■ **WHAT THIS TASK INVOLVES**
Where the string "Hreq" occurs in the material below, report the whole line.

+++++

(** It was read during the verification. *)
Lemma verify_reuse_candidate_ok evidence_root now limits d reason d' :
  verify_reuse_candidate others decode_evidence decode_identity worker_id candidate evidence_root now limits d
    = (Ok (true, reason), d') ->
  let s := candidate_store worker_id candidate evidence_root limits in
  later d d' /\ cand_expected_source_worker_id candidate = worker_id /\ now < cand_retention_expires_at candidate /\
  Z.of_nat (length (cand_artifacts candidate)) <= el_maximum_artifact_count limits /\
  (forall record, record ∈ cand_artifacts candidate ->
    art_retention_expires_at record = cand_retention_expires_at candidate) /\
  (cand_artifacts candidate <> [] -> sizes (cand_artifacts candidate) <= el_maximum_total_bytes limits) /\
  candidate_ok s limits (read_file d d').
Proof.
  intros H s. unfold verify_reuse_candidate in H. fold s in H.
  case_bool_decide as Hw; cbn [negb] in H; [|by inv_run H].
  destruct (Z.leb_spec (cand_retention_expires_at candidate) now); [by inv_run H|].
  destruct (Z.ltb_spec (el_maximum_artifact_count limits) (Z.of_nat (length (cand_artifacts candidate)))); [by inv_run H|].
  apply bind_ok in H as ([?|] & d1 & Ho & H); [by inv_run H|]. apply refusing_ok in Ho.
  apply bind_ok in H as ([?|] & d2 & Hr & H); [by inv_run H|].
  apply bind_ok in H as ([?|] & d3 & Ha & H); [by inv_run H|]. apply refusing_ok in Ha. inv_run H.
  apply bind_ok in Ho as ([] & d0 & Hl & Ho). apply looks_ok in Hl; [|looks]. inv_run Ho.
  apply verify_ownership_ok in Hr0 as [Hl1 Hm].
  apply verify_record_ok in Hr as [Hl2 Hr].
  apply bind_ok in Ha as ([?|] & d4 & Hv & Ha); [by inv_run Ha|]. inv_run Ha.
  apply verify_ownership_ok in Hr0 as [Hl4 _].
  apply verify_artifacts_ok in Hv as (Hl3 & Hall & Hsum).
  assert (Hl24 : later d2 w0) by (by etrans; [exact Hl3|]). assert (Hlw : later w w0) by (by etrans; [exact Hl2|]).
  assert (Hldw : later d w) by (by etrans; [exact Hl|]). assert (Hld2 : later d d2) by (by etrans; [exact Hldw|]).
  split_and!; [by etrans; [exact Hldw|]|done|done|done|intros record Hin; by apply Hall|intros Hne; by apply Hsum in Hne|].
  split_and!.
  - by eapply marker_weaken, Hm; apply stronger_widen.
  - by eapply record_weaken, Hr; apply stronger_widen.
  - intros record Hin. destruct (Hall _ Hin) as [Hs _]. by eapply artifact_weaken, Hs; apply stronger_widen.
Qed.

End verify.

(** *** Artifacts that a run finalizes *)

Section finalize.
Context (s : EvidenceStore).

(** A record of an artifact that a step produced: its file has the size and the hash. *)
Definition described_by (has : Has) (declaration : string * TrustedArtifact) (record : ArtifactRecord) : Prop :=
  let '(step_id, a) := declaration in
  exists normalized size content,
    validate_relative_path (ta_relative_path a) = Ok normalized /\
    has (es_run_directory s ++ posix_parts normalized) size content /\
    size <= el_maximum_artifact_bytes (es_limits s) /\
    record = {| art_kind := ta_kind a; art_relative_path := ta_relative_path a; art_size_bytes := size;
                art_sha256 := sha256_hex content; art_media_type := ta_media_type a;
                art_retention_expires_at := es_retention_expires_at s; art_redaction_state := ta_redaction_state a;
                art_produced_by_step := Some step_id |}.

Lemma described_weaken has has' declaration record :
  stronger has has' -> described_by has declaration record -> described_by has' declaration record.
Proof.
  destruct declaration as [step_id a]. intros Hs (n & z & c & Hv & H & Hrest). exists n, z, c.
  split_and!; [done|by apply Hs|apply Hrest..].
Qed.

Lemma finalize_artifact_ok total step_id a d total' record d' :
  finalize_artifact others s total step_id a d = (Ok (total', record), d') ->
  later d d' /\ described_by (read_file d d') (step_id, a) record /\
  total' = total + art_size_bytes record /\ total' <= el_maximum_total_bytes (es_limits s) /\
  valid_artifact_document isoformat_z record = true.
Proof.
  intros H. unfold finalize_artifact in H. inv_run H. destruct a1 as [fd before]. inv_run H.
  destruct (hash_between _ _ _ _ _ _ _ _ _ _ _ Hr0 Hr1 Hr2 Hb1) as (content & Hf & ->).
  apply safe_path_ok in Hr as (normalized & Hv & -> & Hl0).
  apply open_ok in Hr0 as (_ & m & Hl1 & Hl2 & _). apply looks_ok in Hr1; [|looks]. apply looks_ok in Hr2; [|looks].
  assert (Hlater : later d w2) by (repeat (etrans; [eassumption|]); done).
  unfold validated_model in Hl. case_match eqn:Hvalid; [|done]. apply andb_prop in Hvalid as [_ Hvalid].
  simplify_eq. split_and!; [done| |done|lia|done].
  exists normalized, (st_size before), content. split_and!; [done| |lia|done]. by eapply read_widen; [exact Hl0|reflexivity|].
Qed.

Lemma finalize_loop declarations : forall total records d total' records' d',
  for_each (fun '(total, records) '(step_id, a) =>
      '(total, record) ← finalize_artifact others s total step_id a; mret (total, records ++ [record]))
    (total, records) declarations d = (Ok (total', records'), d') ->
  exists added, records' = records ++ added /\ later d d' /\
    Forall2 (described_by (read_file d d')) declarations added /\
    total' = total + sizes added /\ (declarations <> [] -> total' <= el_maximum_total_bytes (es_limits s)).
Proof.
  induction declarations as [|[step_id a] declarations IH]; intros total records d total' records' d' H.
  - cbn in H. inv_run H. simplify_eq. exists []. rewrite app_nil_r. split_and!; [done|done|constructor|cbn; lia|done].
  - cbn [for_each] in H. apply bind_ok in H as ([total1 records1] & d1 & Ha & H).
    apply bind_ok in Ha as ([total2 record] & d2 & Ha & Hret). inv_run Hret. simplify_eq.
    destruct (finalize_artifact_ok _ _ _ _ _ _ _ Ha) as (Hl & Hs & -> & Hle & _).
    destruct (IH _ _ _ _ _ _ H) as (added & -> & Hl' & Hall & -> & Hle'). exists (record :: added).
    rewrite <- app_assoc. split_and!; [done|by etrans| |cbn; unfold sizes; cbn; lia|].
    + constructor; [by eapply described_weaken, Hs; apply stronger_widen|].
      eapply Forall2_impl; [exact Hall|]. intros x y. by apply described_weaken, stronger_widen.
    + intros _. destruct declarations as [|x declarations]; [|by apply Hle'].
      apply Forall2_nil_inv_l in Hall as ->. cbn in *. lia.
Qed.
(* ===== verification/LocalWorkerProofs.v ===== *)
(** * What the worker does

    Theorems about [LocalWorker.poll_once], for every host: every answer of the control plane and
    of the operating system, and every interleaving of the monitor's ticks and of shutdown
    requests with the polling thread. *)

From S2P Require Import Prelude Text Json Enums Evidence Floats JsonCodec Documents Registry Checks Parsers WorkerContracts Iso8601 WorkerModels Effects WorkerClient WorkerConfig WorkerPolicy LocalWorker.
From Stdlib Require Import QArith.
#[local] Open Scope Z_scope.

(** ** How the world evolves *)

(** The world grows by events that satisfy [P]; the worker's own registers are kept. *)
Record extends (P : Event -> Prop) (w w' : World) : Prop := {
  ex_log : exists new, log w' = new ++ log w /\ Forall P new;
  ex_shutdown : shutdown w = true -> shutdown w' = true;
  ex_executed : executed_run_ids w' = executed_run_ids w;
  ex_active : active_run_id w' = active_run_id w;
  ex_tokens : (length (tokens w) <= length (tokens w'))%nat;
}.

#[export] Instance extends_refl P : Reflexive (extends P).
Proof. intros w. split; [by exists []|done..]. Qed.
#[export] Instance extends_trans P : Transitive (extends P).
Proof.
  intros w1 w2 w3 [(n1 & Hl1 & H1) S1 E1 A1 L1] [(n2 & Hl2 & H2) S2 E2 A2 L2].
  split; [exists (n2 ++ n1); rewrite Hl2, Hl1, app_assoc, Forall_app; done|tauto|congruence..|lia].
Qed.

Lemma extends_weaken (P Q : Event -> Prop) w w' : (forall e, P e -> Q e) -> extends P w w' -> extends Q w w'.
Proof.
  intros HPQ [(new & Hl & Hn) ????]. split; [|done..]. exists new. split; [done|]. by eapply Forall_impl.
Qed.

Lemma extends_quiet P w w' :
  log w' = log w -> (shutdown w = true -> shutdown w' = true) -> executed_run_ids w' = executed_run_ids w ->
  active_run_id w' = active_run_id w ->
  (length (tokens w) <= length (tokens w'))%nat -> extends P w w'.
Proof. intros. split; [by exists []|done..]. Qed.

Lemma cancel_extends P t r w : extends P w (cancel t r w).
Proof. apply extends_quiet; try done. unfold cancel. rsimpl. by rewrite length_alter. Qed.

Lemma request_shutdown_extends P w : extends P w (request_shutdown w).
Proof.
  unfold request_shutdown. rsimpl. destruct (active_token w); [|by apply extends_quiet].
  etrans; [|apply cancel_extends]. by apply extends_quiet.
Qed.

Section worker.
Context (host : Host) (config : WorkerConfig) (client : Client).

(** The requests of a heartbeat *)
Definition beat_request (r : HttpRequest) : Prop :=
  r = http_request client "post"
     (cl_prefix client +:+ "/workers/" +:+ cl_worker_id client +:+ "/heartbeat") [] (Some (JObj [("status", JStr "busy")]))
  \/ exists run_id, r = http_request client "post" (run_path client run_id "heartbeat") []
       (Some (JObj [("worker_id", JStr (cl_worker_id client))])).

(** [beat e]: the event is a heartbeat. *)
Definition beat (e : Event) : Prop := match e with Sent r _ => beat_request r | _ => False end.

Lemma send_now_extends (P : Event -> Prop) r :
  (forall answer, P (Sent r answer)) -> always (extends P) (send_now host r).
Proof. intros HP w. split; try done. cbn. eexists [_]. split; [done|]. by repeat constructor. Qed.

Lemma request_json_extends `{cw : ClientWorld World} (P : Event -> Prop) method path owned params json :
  (forall w, extends P w (reject_credential w)) ->
  always (extends P) (send (http_request client method path params json)) ->
  always (extends P) (request_json client method path owned params json).
Proof.
  intros Hr Hs. unfold request_json. always; [done|by apply always_modify|].
  destruct (loads _); always.
Qed.

Section monitor.
Context (cw : ClientWorld World) (P : Event -> Prop).
Hypothesis cw_reject : forall w, extends P w (reject_credential w).
Hypothesis cw_send : forall r, beat_request r -> always (extends P) (send r).

Lemma tick_extends run_id deadline token : always (extends P) (tick host client cw run_id deadline token).
Proof.
  unfold tick. apply always_bind; [apply _|by intros w; apply extends_quiet|]. intros now.
  apply always_if; [apply always_modify; intros; apply cancel_extends|].
  apply always_bind; [apply _| |].
  { unfold tick_worker. apply always_handle; [apply _|..].
    - always. unfold heartbeat_worker, post. apply request_json_extends; [done|]. apply cw_send. by left.
    - intros e k. repeat case_match; intros [= <-]; always. apply always_modify. intros w.
      etrans; [apply cancel_extends|apply request_shutdown_extends]. }
  intros continues. apply always_if; [always|]. apply always_bind; [apply _| |].
  { unfold tick_run. apply always_handle; [apply _|..].
    - always. unfold heartbeat_run, post_owned. apply request_json_extends; [done|]. apply cw_send. right. eauto.
    - intros e k. repeat case_match; intros [= <-]; always; apply always_modify; intros; first [apply cancel_extends|apply request_shutdown_extends]. }
  intros [run|]; always; apply always_modify; intros; apply cancel_extends.
Qed.
End monitor.

Lemma thread_tick_extends (P : Event -> Prop) i w : (forall e, beat e -> P e) -> extends P w (thread_tick host client i w).
Proof.
  intros HP. unfold thread_tick. destruct (monitors w !! i) as [m|]; [|done]. destruct (mon_alive m); [|done].
  pose proof (tick_extends (monitor_client host) P) as Ht.
  specialize (Ht ltac:(by intros; apply extends_quiet) ltac:(intros; apply send_now_extends; intros; by apply HP)).
  specialize (Ht (mon_run_id m) (mon_deadline m) (mon_token m) w).
  destruct (tick _ _ _ _ _ _ _) as [r w'] eqn:Htick. cbn in Ht.
  destruct (is_ok r && _ && _); [done|]. etrans; [exact Ht|]. by apply extends_quiet.
Qed.

Lemma interfere_extends (P : Event -> Prop) w : (forall e, beat e -> P e) -> extends P w (interfere host client w).
Proof.
  intros HP. unfold interfere. generalize (h_interference host (turn w)). intros l.
  assert (extends P w (next_turn w)) as H0 by by apply extends_quiet. revert H0. generalize (next_turn w).
  induction l as [|x l IH]; intros w0 H0; [done|]. cbn [foldl]. apply IH. etrans; [exact H0|].
  destruct x; [apply request_shutdown_extends|by apply thread_tick_extends].
Qed.

Lemma act_extends (P : Event -> Prop) {A} (answer : nat -> Result Exc A) event :
  (forall e, beat e -> P e) -> (forall r, P (event r)) -> always (extends P) (act host client answer event).
Proof.
  intros HP He w. unfold act. cbn. etrans; [by apply interfere_extends|]. split; try done. cbn.
  eexists [_]. split; [done|]. by repeat constructor.
Qed.

Lemma observe_extends (P : Event -> Prop) {A} (f : World -> A) :
  (forall e, beat e -> P e) -> always (extends P) (observe host client f).
Proof. intros HP w. by apply interfere_extends. Qed.

Lemma polling_request_extends (P : Event -> Prop) method path owned params json :
  (forall e, beat e -> P e) -> (forall answer, P (Sent (http_request client method path params json) answer)) ->
  always (extends P) (request_json (H := polling_client host client) client method path owned params json).
Proof.
  intros HP Hr. apply request_json_extends; [by intros; apply extends_quiet|]. cbn. always.
  - apply always_modify. intros. by apply interfere_extends.
  - by apply send_now_extends.
Qed.
End worker.

(** ** Rules for the worker's computations *)

Lemma ens_try_finally {S} (body after : M Exc S unit) Q X s :
  ensures body (fun _ => ensures after Q X) (fun e => ensures after (fun _ => X e) X) s -> ensures (try_finally body after) Q X s.
Proof.
  unfold ensures, try_finally. destruct (body s) as [[a|e] s']; destruct (after s') as [[b|e'] s'']; try done. by destruct a, b.
Qed.

Lemma ens_assign f (Q : unit -> Running -> Prop) X s : Q tt (s <| locals := f (locals s) |>) -> ensures (assign f) Q X s.
Proof. done. Qed.
Lemma ens_local {A} (f : Locals -> A) (Q : A -> Running -> Prop) X s : Q (f (locals s)) s -> ensures (local f) Q X s.
Proof. done. Qed.

(** An action on the world that keeps a relation leaves the variables as they are. *)
Lemma ens_on_world {A} (R : World -> World -> Prop) (m : M Exc World A) (Q : A -> Running -> Prop) X s :
  always R m ->
  (forall a w', R (world s) w' -> Q a (s <| world := w' |>)) ->
  (forall e w', R (world s) w' -> X e (s <| world := w' |>)) ->
  ensures (on_world m) Q X s.
Proof.
  intros Hm HQ HX. unfold ensures, on_world. specialize (Hm (world s)). destruct (m (world s)) as [[a|e] w']; auto.
Qed.

Lemma ens_world_modify f (Q : unit -> Running -> Prop) X s :
  Q tt (s <| world := f (world s) |>) -> ensures (on_world (modify f)) Q X s.
Proof. done. Qed.

(** [ens_step] advances over what is not a call of another definition. *)
Ltac ens_step :=
  cbv beta; lazymatch goal with
  | |- ensures (assign _) _ _ _ => apply ens_assign
  | |- ensures (local _) _ _ _ => apply ens_local
  | |- ensures (on_world (modify _)) _ _ _ => apply ens_world_modify
  | _ => ens_basic
  end.

(** *** The answers of the outside *)

Section answers.
Context (host : Host) (client : Client).

Lemma ens_act {A} (P : Event -> Prop) (answer : nat -> Result Exc A) event (Q : A -> Running -> Prop) X s :
  (forall e, beat client e -> P e) -> (forall r, P (event r)) ->
  (forall a w', extends P (world s) w' -> event (Ok a) ∈ log w' -> Q a (s <| world := w' |>)) ->
  (forall e w', extends P (world s) w' -> event (Err e) ∈ log w' -> X e (s <| world := w' |>)) ->
  ensures (on_world (act host client answer event)) Q X s.
Proof.
  intros HP He HQ HX. pose proof (act_extends host client P answer event HP He (world s)) as Hext.
  unfold ensures, on_world, act in *. cbn zeta in *. cbn [snd] in Hext.
  destruct (answer _) eqn:Hr; [apply HQ|apply HX]; try done; unfold record_event; rsimpl; left.
Qed.

Lemma ens_observe {A} (P : Event -> Prop) (f : World -> A) (Q : A -> Running -> Prop) X s :
  (forall e, beat client e -> P e) ->
  (forall w', extends P (world s) w' -> Q (f w') (s <| world := w' |>)) ->
  ensures (on_world (observe host client f)) Q X s.
Proof. intros HP HQ. unfold ensures, on_world, observe. cbn zeta. apply HQ. by apply interfere_extends. Qed.
End answers.

(** ** Success is justified *)

Notation grows := (extends (fun _ => True)).

Lemma grows_log w w' e : grows w w' -> e ∈ log w -> e ∈ log w'.
Proof. intros [(new & -> & _) _ _ _ _] He. apply elem_of_app. by right. Qed.

Lemma cancellation_not_success reason : (cancellation_outcome reason).1.1 <> "succeeded".
Proof. unfold cancellation_outcome. by case_bool_decide. Qed.

(** The variables that the steps and the final clause do not assign *)
Definition setup_of (l : Locals) :=
  (v_order l, v_manifest l, v_store l, v_worktree l, v_evidence l, v_source_integrity_verified l, v_reuse_decision l,
   v_lookup l).

Section success.
Context (host : Host) (config : WorkerConfig) (client : Client) (registry : list TrustedManifest)
  (decode_candidate : Json -> option ReuseCandidate) (isoformat : Z -> string) (run_id : Z).

(** A step was run and this is what was made of its answer. *)
Definition step_done (m : TrustedManifest) (lg : list Event) (step : TrustedStep) (r : StepResult) : Prop :=
  exists a, RanStep step (Ok a) ∈ lg /\ r = apply_contract m a /\
            (ts_required step = true -> sr_status r = "succeeded").

(** A step of the manifest left a process behind; it was not required, or claims success. *)
Definition lost_descendant (m : TrustedManifest) (lg : list Event) : Prop :=
  exists step a, step ∈ tm_execution_steps m /\ RanStep step (Ok a) ∈ lg /\
    sr_terminal_reason (apply_contract m a) = Some "descendant_cleanup_failed" /\
    (ts_required step = false \/ sr_status (apply_contract m a) = "succeeded").

Definition fresh_success (m : TrustedManifest) (lg : list Event) (l : Locals) : Prop :=
  Forall2 (step_done m lg) (tm_execution_steps m) (v_results l) /\
  v_attempted_steps l = tm_execution_steps m /\
  (v_source_quiescent l = false -> lost_descendant m lg).

Lemma observe_grows {A} (f : World -> A) : always grows (observe host client f).
Proof. by apply observe_extends. Qed.

Lemma verify_grows : always grows (verify_checkout_integrity host client).
Proof. by apply act_extends. Qed.

Lemma step_done_grows m w w' step r : grows w w' -> step_done m (log w) step r -> step_done m (log w') step r.
Proof. intros Hg (a & Ha & Hr & Hreq). exists a. eauto using grows_log. Qed.

Lemma lost_descendant_grows m w w' : grows w w' -> lost_descendant m (log w) -> lost_descendant m (log w').
Proof. intros Hg (step & a & Hs & Ha & Hr & Hreq). exists step, a. eauto using grows_log. Qed.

+++++

■ **RESPONSE**
Proof. intros Hg (a & Ha & Hr & Hreq). exists a. eauto using grows_log. Qed.
Proof. intros Hg (step & a & Hs & Ha & Hr & Hreq). exists step, a. eauto using grows_log. Qed.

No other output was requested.